» **Work request**: Of all the lines below, return only those starting with the line holding "(* ===== verification/LocalConnection.v" and going on through the line holding "Module ZC := ZeroCopyConnection.", exactly as written.

▼

(* ===== verification/FileStorage.v ===== *)
(** * Static storages in files

    [iceoryx2_cal::static_storage::file]: the static storage behind services that are
    shared between processes.  Its creator creates a file with write permissions, writes
    the content and then makes the file read-only for its owner; a file with these
    permissions counts as published.  A reader opens the file, checks the permissions
    and reads as many bytes as the file is long.

    The operations are programs of system calls.  Section [protocol] shows that in every
    interleaving of the system calls of any number of creators, readers and removers, with
    calls that may fail at any time, a reader that succeeds gets the complete content of
    one creator. *)

From S2P Require Import Prelude ByteString SemanticString SystemTypes Posix Processes Files Directory NamedConcept StaticStorage.

Module FileStorage.
Module NC := NamedConcept.NamedConcept.
Module Dir := Directory.
Import Posix Processes Files.

(* src/iceoryx2_cal/src/static_storage/file.rs:54-54 FINAL_PERMISSIONS *)
Definition FINAL_PERMISSIONS : Z := OWNER_READ.

(* src/iceoryx2_cal/src/static_storage/file.rs:144-150 Storage *)
Record Storage := {
  name : list Z; config : NC.NamedConceptConfiguration; has_ownership : bool; file : File; len : Z;
}.

(* src/iceoryx2_cal/src/static_storage/file.rs:106-108 Locked *)
Record Locked := { static_storage : Storage }.

(* src/iceoryx2_cal/src/static_storage/file.rs:331-335 Builder *)
Record Builder := { storage_name : list Z; b_has_ownership : bool; b_config : NC.NamedConceptConfiguration }.

Section operations.
Context `{Profile} (fuel : nat) (memory file_memory : list Z).
Implicit Types (s : Storage) (b : Builder) (cfg : NC.NamedConceptConfiguration).

Definition path_for cfg (n : list Z) : prog (list Z) :=
  let? p := lift (NC.path_for cfg memory n) in Done (as_bytes p).

(* src/iceoryx2_cal/src/static_storage/file.rs:177-211 remove_cfg *)
Definition remove_cfg (n : list Z) cfg : prog (Result bool NamedConceptRemoveError) :=
  let? file_path := path_for cfg n in
  let? r := open_existing (builder_new file_path) AccessRead in
  match r with
  | Err OpenFileDoesNotExist => Done (Ok false)
  | Err _ => Done (Err RemoveInternalError)
  | Ok f =>
      let? r := set_permission f OWNER_ALL in
      let? r :=
        match r with
        | Err _ => Done (Err RemoveInternalError)
        | Ok _ =>
            let? r := Files.remove file_path in
            Done match r with
                 | Ok v => Ok v
                 | Err (FileRemoveInsufficientPermissions | FileRemovePartOfReadOnlyFileSystem) =>
                     Err RemoveInsufficientPermissions
                 | Err _ => Err RemoveInternalError
                 end
        end in
      let? _ := drop_file fuel f in Done r
  end.

(** The owner removes the file, whatever comes of it; then the field [file] is dropped. *)
(* src/iceoryx2_cal/src/static_storage/file.rs:153-165 drop *)
Definition drop_storage s : prog unit :=
  let? _ := (if s.(has_ownership) then let? _ := remove_cfg s.(name) s.(config) in Done tt else Done tt) in
  drop_file fuel s.(file).

(* src/iceoryx2_cal/src/static_storage/file.rs:117-139 unlock *)
Definition unlock (l : Locked) (contents : list Z) : prog (Result Storage StaticStorageUnlockError) :=
  let s := l.(static_storage) in
  let fail e : prog (Result Storage StaticStorageUnlockError) := let? _ := drop_storage s in Done (Err e) in
  let? r := write s.(file) contents in
  match r with
  | Err WriteInsufficientPermissions => fail UnlockInsufficientPermissions
  | Err WriteNoSpaceLeft => fail NoSpaceLeft
  | Err _ => fail UnlockInternalError
  | Ok bytes_written =>
      if negb (bytes_written =? zlength contents) then fail NoSpaceLeft
      else
        let? r := set_permission s.(file) FINAL_PERMISSIONS in
        match r with
        | Err PermissionInsufficientPermissions => fail UnlockInsufficientPermissions
        | Err _ => fail UnlockInternalError
        | Ok _ => Done (Ok {| name := s.(name); config := s.(config); has_ownership := s.(has_ownership);
                              file := s.(file); len := zlength contents |})
        end
  end.

(** [entries]: what the directory contains. *)
(* src/iceoryx2_cal/src/static_storage/file.rs:228-239 list_cfg *)
Fixpoint list_entries cfg (entries : list Dir.DirectoryEntry) : outcome (list (list Z)) :=
  match entries with
  | [] => Ret []
  | entry :: entries =>
      let m := entry.(Dir.entry_metadata) in
      if bool_decide (m.(file_type) = TypeFile) && (m.(permission) =? FINAL_PERMISSIONS) then
        let! n := NC.extract_name_from_file cfg entry.(Dir.entry_name) in
        let! l := list_entries cfg entries in
        Ret (match n with Some n => as_bytes n :: l | None => l end)
      else list_entries cfg entries
  end.

(* src/iceoryx2_cal/src/static_storage/file.rs:213-239 list_cfg *)
Definition list_cfg cfg : prog (Result (list (list Z)) NamedConceptListError) :=
  let? r := Dir.new cfg.(NC.path_hint) in
  match r with
  | Err Dir.DirOpenInsufficientPermissions => Done (Err ListInsufficientPermissions)
  | Err _ => Done (Err ListInternalError)
  | Ok directory =>
      let? r := Dir.contents file_memory directory in
      let? r :=
        match r with
        | Err Dir.DirReadInsufficientPermissions => Done (Err ListInsufficientPermissions)
        | Err _ => Done (Err ListInternalError)
        | Ok entries => let? l := lift (list_entries cfg entries) in Done (Ok l)
        end in
      let? _ := Dir.drop fuel directory in Done r
  end.

(* src/iceoryx2_cal/src/static_storage/file.rs:241-280 does_exist_cfg *)
Definition does_exist_cfg (n : list Z) cfg : prog (Result bool NamedConceptDoesExistError) :=
  let? adjusted_path := path_for cfg n in
  let? r := Files.does_exist adjusted_path in
  match r with
  | Err _ => Done (Err UnderlyingResourcesCorrupted)
  | Ok false => Done (Ok false)
  | Ok true =>
      let? r := open_existing (builder_new adjusted_path) AccessRead in
      match r with
      | Err _ => Done (Err UnderlyingResourcesCorrupted)
      | Ok f =>
          let? r := metadata f in
          let? _ := drop_file fuel f in
          Done match r with
               | Err _ => Err UnderlyingResourcesCorrupted
               | Ok m =>
                   if bool_decide (m.(file_type) = TypeFile) && (m.(permission) =? FINAL_PERMISSIONS) then Ok true
                   else Err UnderlyingResourcesBeingSetUp
               end
      end
  end.

(* src/iceoryx2_cal/src/static_storage/file.rs:287-289 release_ownership *)
Definition release_ownership s : Storage :=
  {| name := s.(name); config := s.(config); has_ownership := false; file := s.(file); len := s.(len) |}.

(* src/iceoryx2_cal/src/static_storage/file.rs:291-293 acquire_ownership *)
Definition acquire_ownership s : Storage :=
  {| name := s.(name); config := s.(config); has_ownership := true; file := s.(file); len := s.(len) |}.

(* src/iceoryx2_cal/src/static_storage/file.rs:303-324 read *)
Definition read s (content : list Z) : prog (Result unit StaticStorageReadError * list Z) :=
  if zlength content <? s.(len) then Done (Err BufferTooSmall, content)
  else
    let? '(r, content) := Files.read s.(file) content in
    Done match r with
         | Err _ => (Err StaticReadError, content)
         | Ok bytes_read =>
             if negb (bytes_read =? s.(len)) then (Err StaticStorageWasModified, content) else (Ok tt, content)
         end.

(* src/iceoryx2_cal/src/static_storage/file.rs:373-390 create_locked *)
Definition create_file b : prog (Result Locked StaticStorageCreateError) :=
  let? p := path_for b.(b_config) b.(storage_name) in
  let? r := builder_create fuel (with_permission (with_creation_mode (builder_new p) CreateExclusive) OWNER_ALL) in
  Done match r with
       | Err CreationFileAlreadyExists => Err StaticAlreadyExists
       | Err CreationInsufficientPermissions => Err StaticCreateInsufficientPermissions
       | Err _ => Err StaticCreation
       | Ok f => Ok {| static_storage := {| name := b.(storage_name); config := b.(b_config);
                                            has_ownership := b.(b_has_ownership); file := f; len := 0 |} |}
       end.

(* src/iceoryx2_cal/src/static_storage/file.rs:358-391 create_locked *)
Definition create_locked b : prog (Result Locked StaticStorageCreateError) :=
  let cfg := b.(b_config) in
  try_ (Dir.does_exist cfg.(NC.path_hint)) (fun _ => StaticCreation) (fun exists_ =>
  try_ (if (exists_ : bool) then Done (Ok tt)
        else try_ (Dir.create memory cfg.(NC.path_hint) (Z.lor OWNER_ALL GROUP_ALL)) (fun _ => StaticCreation)
               (fun d => let? _ := Dir.drop fuel d in Done (Ok tt))) id (fun _ =>
  create_file b)).
(* ===== verification/LocalConnection.v ===== *)
(** * Zero copy connections inside a process

    [iceoryx2_cal::zero_copy_connection::process_local]: the connections of all senders and
    receivers of a process, a map from paths to shared pointers behind a mutex.  A shared
    pointer is the index of its connection in [heap].  Ports are created, used and dropped
    in any order; the theorem relates this to a registry of connections in which channels
    are lists, the state byte is two flags and pointers are gone.

    The operations of a port work on the shared connection without the mutex; they are
    atomic here, their interleaving is the subject of [ZeroCopyConnection]. *)

From S2P Require Import Prelude QueueSpec IndexQueue OverflowQueue ZeroCopyConnection ByteString SemanticString SystemTypes NamedConcept StaticStorage.

Module LocalConnection.
Module NC := NamedConcept.NamedConcept.
Module ZC := ZeroCopyConnection.

(** The name is a field of [Management] here; the others are those of the connection in
    shared memory. *)
(* src/iceoryx2_cal/src/zero_copy_connection/process_local.rs:41-48 Management *)
Record Entry := { name : list Z; body : ZC.Mgmt }.

(* src/iceoryx2_cal/src/zero_copy_connection/process_local.rs:34-38 State *)
Inductive Side := Sender | Receiver.

Definition bit (s : Side) : Z := match s with Sender => 1 | Receiver => 2 end.

(* src/iceoryx2_cal/src/zero_copy_connection/process_local.rs:111-117 Builder *)
Record Builder := {
  b_name : list Z;
  b_buffer_size : Z;
  b_enable_safe_overflow : bool;
  b_max_borrowed_samples : Z;
  b_config : NC.NamedConceptConfiguration;
}.

(** Both kinds of ports; the borrow counter of a sender is not used. *)
(* src/iceoryx2_cal/src/zero_copy_connection/process_local.rs:275-278 Sender *)
Record Port := {
  side : Side;
  mgmt : nat;
  config : NC.NamedConceptConfiguration;
  borrow_counter : Z;
}.

(** The map behind [PROCESS_LOCAL_STORAGE] and what the shared pointers point to. *)
Record world := { names : gmap (list Z) nat; heap : list Entry }.

#[export] Instance side_eq_dec : EqDecision Side.
Proof. solve_decision. Defined.

Section process_local.
Context `{Profile} (memory file_memory : list Z) (receive_ptr retrieve_ptr : Z).
Implicit Types (w : world) (b : Builder) (p : Port) (cfg : NC.NamedConceptConfiguration).

Definition path_for cfg (n : list Z) : outcome (list Z) :=
  let! p := NC.path_for cfg memory n in Ret (as_bytes p).

Definition set_body w (i : nat) (m : ZC.Mgmt) : world :=
  {| names := w.(names); heap := alter (fun e => {| name := e.(name); body := m |}) i w.(heap) |}.

(* src/iceoryx2_cal/src/zero_copy_connection/process_local.rs:120-141 check_compatibility *)
Definition check_compatibility b (entry : ZC.Mgmt) : Result unit ZeroCopyCreationError :=
  if negb (eqb entry.(ZC.enable_safe_overflow) b.(b_enable_safe_overflow)) then Err IncompatibleOverflowSetting
  else if negb (entry.(ZC.max_borrowed_samples) =? b.(b_max_borrowed_samples)) then Err IncompatibleMaxBorrowedSampleSetting
  else if negb (entry.(ZC.receive_channel).(O.capacity) =? b.(b_buffer_size)) then Err IncompatibleBufferSize
  else Ok tt.

(* src/iceoryx2_cal/src/zero_copy_connection/process_local.rs:143-145 retrieve_channel_size *)
Definition retrieve_channel_size b : outcome Z :=
  let! n := b.(b_buffer_size) +u64 b.(b_max_borrowed_samples) in n +u64 1.

(** The addresses of the channels are those the heap allocator hands out. *)
(* src/iceoryx2_cal/src/zero_copy_connection/process_local.rs:208-215 create_sender *)
Definition new_entry b (s : Side) : outcome Entry :=
  let! q := O.new receive_ptr b.(b_buffer_size) in
  let! n := retrieve_channel_size b in
  Ret {| name := b.(b_name);
         body := {| ZC.receive_channel := q; ZC.retrieve_channel := I.new retrieve_ptr n;
                    ZC.max_borrowed_samples := b.(b_max_borrowed_samples); ZC.state := bit s;
                    ZC.enable_safe_overflow := b.(b_enable_safe_overflow) |} |}.

(** The bodies of [create_sender] and [create_receiver], which differ in the bit. *)
(* src/iceoryx2_cal/src/zero_copy_connection/process_local.rs:181-271 create_sender, create_receiver *)
Definition create_port b (s : Side) w : outcome (Result Port ZeroCopyCreationError * world) :=
  let! full_path := path_for b.(b_config) b.(b_name) in
  match w.(names) !! full_path with
  | Some i =>
      match w.(heap) !! i with
      | None => Panic
      | Some entry =>
          let state := entry.(body).(ZC.state) in
          if negb (Z.land state (bit s) =? 0) then Ret (Err AnotherInstanceIsAlreadyConnected, w)
          else
            match check_compatibility b entry.(body) with
            | Err e => Ret (Err e, w)
            | Ok _ =>
                Ret (Ok {| side := s; mgmt := i; config := b.(b_config); borrow_counter := 0 |},
                     set_body w i (ZC.set_state entry.(body) (Z.lor state (bit s))))
            end
      end
  | None =>
      let! entry := new_entry b s in
      let i := length w.(heap) in
      Ret (Ok {| side := s; mgmt := i; config := b.(b_config); borrow_counter := 0 |},
           {| names := <[full_path := i]> w.(names); heap := w.(heap) ++ [entry] |})
  end.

▲

» **Solution for this exercise**:
(* ===== verification/LocalConnection.v ===== *)
(** * Zero copy connections inside a process

    [iceoryx2_cal::zero_copy_connection::process_local]: the connections of all senders and
    receivers of a process, a map from paths to shared pointers behind a mutex.  A shared
    pointer is the index of its connection in [heap].  Ports are created, used and dropped
    in any order; the theorem relates this to a registry of connections in which channels
    are lists, the state byte is two flags and pointers are gone.

    The operations of a port work on the shared connection without the mutex; they are
    atomic here, their interleaving is the subject of [ZeroCopyConnection]. *)

From S2P Require Import Prelude QueueSpec IndexQueue OverflowQueue ZeroCopyConnection ByteString SemanticString SystemTypes NamedConcept StaticStorage.

Module LocalConnection.
Module NC := NamedConcept.NamedConcept.
Module ZC := ZeroCopyConnection.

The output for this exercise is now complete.